***** Data records *****

(** * aws_list_resources.py: a shallow embedding and its properties

    The program lists the resources of one AWS service in one region and
    prints them as an aligned text table.  This development embeds the
    Python source function by function:

    - Python strings are [string]: a sequence of code points below 256,
      on which [lower], [strip], [ljust], [join] and [len] are written out;
    - exceptions are the inductive [exn]; code that can raise returns a
      [result];
    - printing, exiting and the calls into boto3 are threaded through the
      state-and-exception monad [M] over a [world];
    - boto3 itself is the collaborator: a [Session] is a record of the
      answers the SDK gives, so every theorem quantifies over all of them. *)

From Stdlib Require Import String Ascii List ZArith Lia DecimalString Bool.
From stdpp Require Import base list strings.
Import ListNotations.

Local Open Scope string_scope.
Local Open Scope list_scope.

(** ** Python strings and builtins *)

Module Py.

(** [s * n] on strings. *)
Fixpoint str_mul (s : string) (n : nat) : string :=
  match n with
  | O => ""
  | S n' => s +:+ str_mul s n'
  end.

Definition len (s : string) : nat := String.length s.

(** [s.ljust(w)]: pad with spaces on the right up to [w] characters. *)
Definition ljust (s : string) (w : nat) : string :=
  s +:+ str_mul " " (w - len s).

(** [sep.join(l)]. *)
Fixpoint join (sep : string) (l : list string) : string :=
  match l with
  | [] => ""
  | [x] => x
  | x :: rest => x +:+ sep +:+ join sep rest
  end.

(** [c.isspace()] for a code point below 256: tab to carriage return,
    the four separators 0x1c-0x1f, space, NEL (0x85) and NBSP (0xa0). *)
Definition isspace (c : ascii) : bool :=
  let n := nat_of_ascii c in
  (((9 <=? n) && (n <=? 13)) || ((28 <=? n) && (n <=? 32))
   || (n =? 133) || (n =? 160))%nat.

(** [c.lower()] for a code point below 256: A-Z and the Latin-1 capitals
    0xc0-0xde (the multiplication sign 0xd7 apart) move up by 32. *)
Definition lower_char (c : ascii) : ascii :=
  let n := nat_of_ascii c in
  if (((65 <=? n) && (n <=? 90))
      || ((192 <=? n) && (n <=? 222) && negb (n =? 215)))%nat
  then ascii_of_nat (n + 32) else c.

Fixpoint lower (s : string) : string :=
  match s with
  | EmptyString => EmptyString
  | String c s' => String (lower_char c) (lower s')
  end.

Fixpoint lstrip (s : string) : string :=
  match s with
  | EmptyString => EmptyString
  | String c s' => if isspace c then lstrip s' else s
  end.

Fixpoint rstrip (s : string) : string :=
  match s with
  | EmptyString => EmptyString
  | String c s' =>
      match rstrip s' with
      | EmptyString => if isspace c then EmptyString else String c EmptyString
      | r => String c r
      end
  end.

(** [s.strip()]: the left index moves first, then the right one. *)
Definition strip (s : string) : string := rstrip (lstrip s).

(** [sorted(l)] on strings, ordered by code point; stable. *)
Fixpoint insert_sorted (x : string) (l : list string) : list string :=
  match l with
  | [] => [x]
  | y :: l' => if String.ltb x y then x :: l else y :: insert_sorted x l'
  end.

Definition sorted (l : list string) : list string :=
  fold_right insert_sorted [] (rev l).

(** [str(n)] for an int. *)
Definition str_int (z : Z) : string := NilZero.string_of_int (Z.to_int z).

(** ["%0wd" % n]: decimal, zero-padded on the left to [w] digits. *)
Definition zpad (w : nat) (n : N) : string :=
  let s := NilZero.string_of_uint (N.to_uint n) in
  str_mul "0" (w - len s) +:+ s.

(** [datetime.datetime]; [utcoffset] in minutes, [None] for a naive one. *)
Record datetime : Type := mk_datetime {
  year : N; month : N; day : N;
  hour : N; minute : N; second : N;
  microsecond : N;
  utcoffset : option Z
}.

(** [dt.strftime("%Y-%m-%d %H:%M:%S")]. *)
Definition strftime_ymd_hms (d : datetime) : string :=
  zpad 4 (year d) +:+ "-" +:+ zpad 2 (month d) +:+ "-" +:+ zpad 2 (day d)
  +:+ " " +:+ zpad 2 (hour d) +:+ ":" +:+ zpad 2 (minute d) +:+ ":"
  +:+ zpad 2 (second d).

(** [str(dt)] is [dt.isoformat(sep=' ')]. *)
Definition str_datetime (d : datetime) : string :=
  strftime_ymd_hms d
  +:+ (if (microsecond d =? 0)%N then "" else "." +:+ zpad 6 (microsecond d))
  +:+ match utcoffset d with
      | None => ""
      | Some off =>
          let m := Z.to_N (Z.abs off) in
          (if (off <? 0)%Z then "-" else "+")
          +:+ zpad 2 (m / 60)%N +:+ ":" +:+ zpad 2 (m mod 60)%N
      end.

(** The values that reach [human_ts]: the timestamp field of a response
    entry is absent ([PNone]), a parsed [datetime], or left as it came. *)
Inductive pyval : Type :=
| PNone
| PStr (s : string)
| PInt (z : Z)
| PDatetime (d : datetime).

Definition str (v : pyval) : string :=
  match v with
  | PNone => "None"
  | PStr s => s
  | PInt z => str_int z
  | PDatetime d => str_datetime d
  end.

End Py.

Import Py.

(** ** Exceptions *)

(** [e.response] of a [ClientError]: the code reads
    [e.response.get("Error", {})] and then the keys [Code] and [Message]. *)
Record error_dict : Type := mk_error_dict {
  Code : option string;
  Message : option string
}.

Record error_response : Type := mk_error_response {
  Error : option error_dict
}.

(** The exception classes the program names or meets.  Each carries
    [str(e)]; [OtherException] stands for any other subclass of
    [Exception].  [KeyboardInterrupt] and [SystemExit] derive from
    [BaseException] only. *)
Inductive exn : Type :=
| NoCredentialsError (msg : string)
| PartialCredentialsError (msg : string)
| EndpointConnectionError (msg : string)
| UnknownServiceError (msg : string)
| ClientError (response : error_response) (msg : string)
| ParamValidationError (msg : string)
| NoRegionError (msg : string)
| IndexError (msg : string)
| KeyError (msg : string)
| AttributeError (msg : string)
| OtherException (msg : string)
| KeyboardInterrupt
| SystemExit (code : Z).

(** [isinstance(e, Exception)]. *)
Definition is_Exception (e : exn) : bool :=
  match e with
  | KeyboardInterrupt | SystemExit _ => false
  | _ => true
  end.

(** [isinstance(e, ClientError)]. *)
Definition is_ClientError (e : exn) : bool :=
  match e with
  | ClientError _ _ => true
  | _ => false
  end.

(** [str(e)], what an f-string prints for [{e}]. *)
Definition str_exn (e : exn) : string :=
  match e with
  | NoCredentialsError m | PartialCredentialsError m
  | EndpointConnectionError m | UnknownServiceError m
  | ClientError _ m | ParamValidationError m | NoRegionError m
  | IndexError m | KeyError m | AttributeError m | OtherException m => m
  | KeyboardInterrupt => ""
  | SystemExit c => str_int c
  end.

(** A computation without output that returns or raises. *)
Inductive result (A : Type) : Type :=
| Ok (a : A)
| Raise (e : exn).
Arguments Ok {A} a.
Arguments Raise {A} e.

Definition rbind {A B} (m : result A) (k : A -> result B) : result B :=
  match m with
  | Ok a => k a
  | Raise e => Raise e
  end.

Notation "'let?' x := m 'in' k" := (rbind m (fun x => k))
  (at level 10, x name, m at level 100, k at level 200, only parsing).

(** A [for] loop that threads an accumulator and stops at the first raise. *)
Fixpoint rfoldl {A B} (f : A -> B -> result A) (a : A) (l : list B)
  : result A :=
  match l with
  | [] => Ok a
  | b :: l' => let? a' := f a b in rfoldl f a' l'
  end.

(** A generator expression consumed in order. *)
Fixpoint rmap {A B} (f : A -> result B) (l : list A) : result (list B) :=
  match l with
  | [] => Ok []
  | a :: l' => let? b := f a in let? bs := rmap f l' in Ok (b :: bs)
  end.

(** [l[i]] for [i >= 0]. *)
Definition getitem {A} (l : list A) (i : nat) : result A :=
  match l !! i with
  | Some x => Ok x
  | None => Raise (IndexError "list index out of range")
  end.

(** [enumerate(l)]. *)
Fixpoint enumerate_from {A} (i : nat) (l : list A) : list (nat * A) :=
  match l with
  | [] => []
  | x :: l' => (i, x) :: enumerate_from (S i) l'
  end.

Definition enumerate {A} (l : list A) : list (nat * A) := enumerate_from 0 l.

(** [d.get(k, default)] once the key's presence is an [option]. *)
Definition get {A} (field : option A) (default : A) : A :=
  match field with
  | Some v => v
  | None => default
  end.

(** ** The world: both output streams and the calls into boto3 *)

Inductive call : Type :=
| CallSession (profile_name : option string) (region_name : string)
| CallClient (service_name : string) (region_name : option string).

Record world : Type := mk_world {
  stdout : list string;   (* one entry per [print] to standard output *)
  stderr : list string;   (* one entry per [print] to the error stream *)
  calls : list call       (* sessions and clients asked of boto3, in order *)
}.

*****

## Problem to solve
From the material above, copy every line that has the word "false" in it.

## Task solution
  | KeyboardInterrupt | SystemExit _ => false
  | _ => false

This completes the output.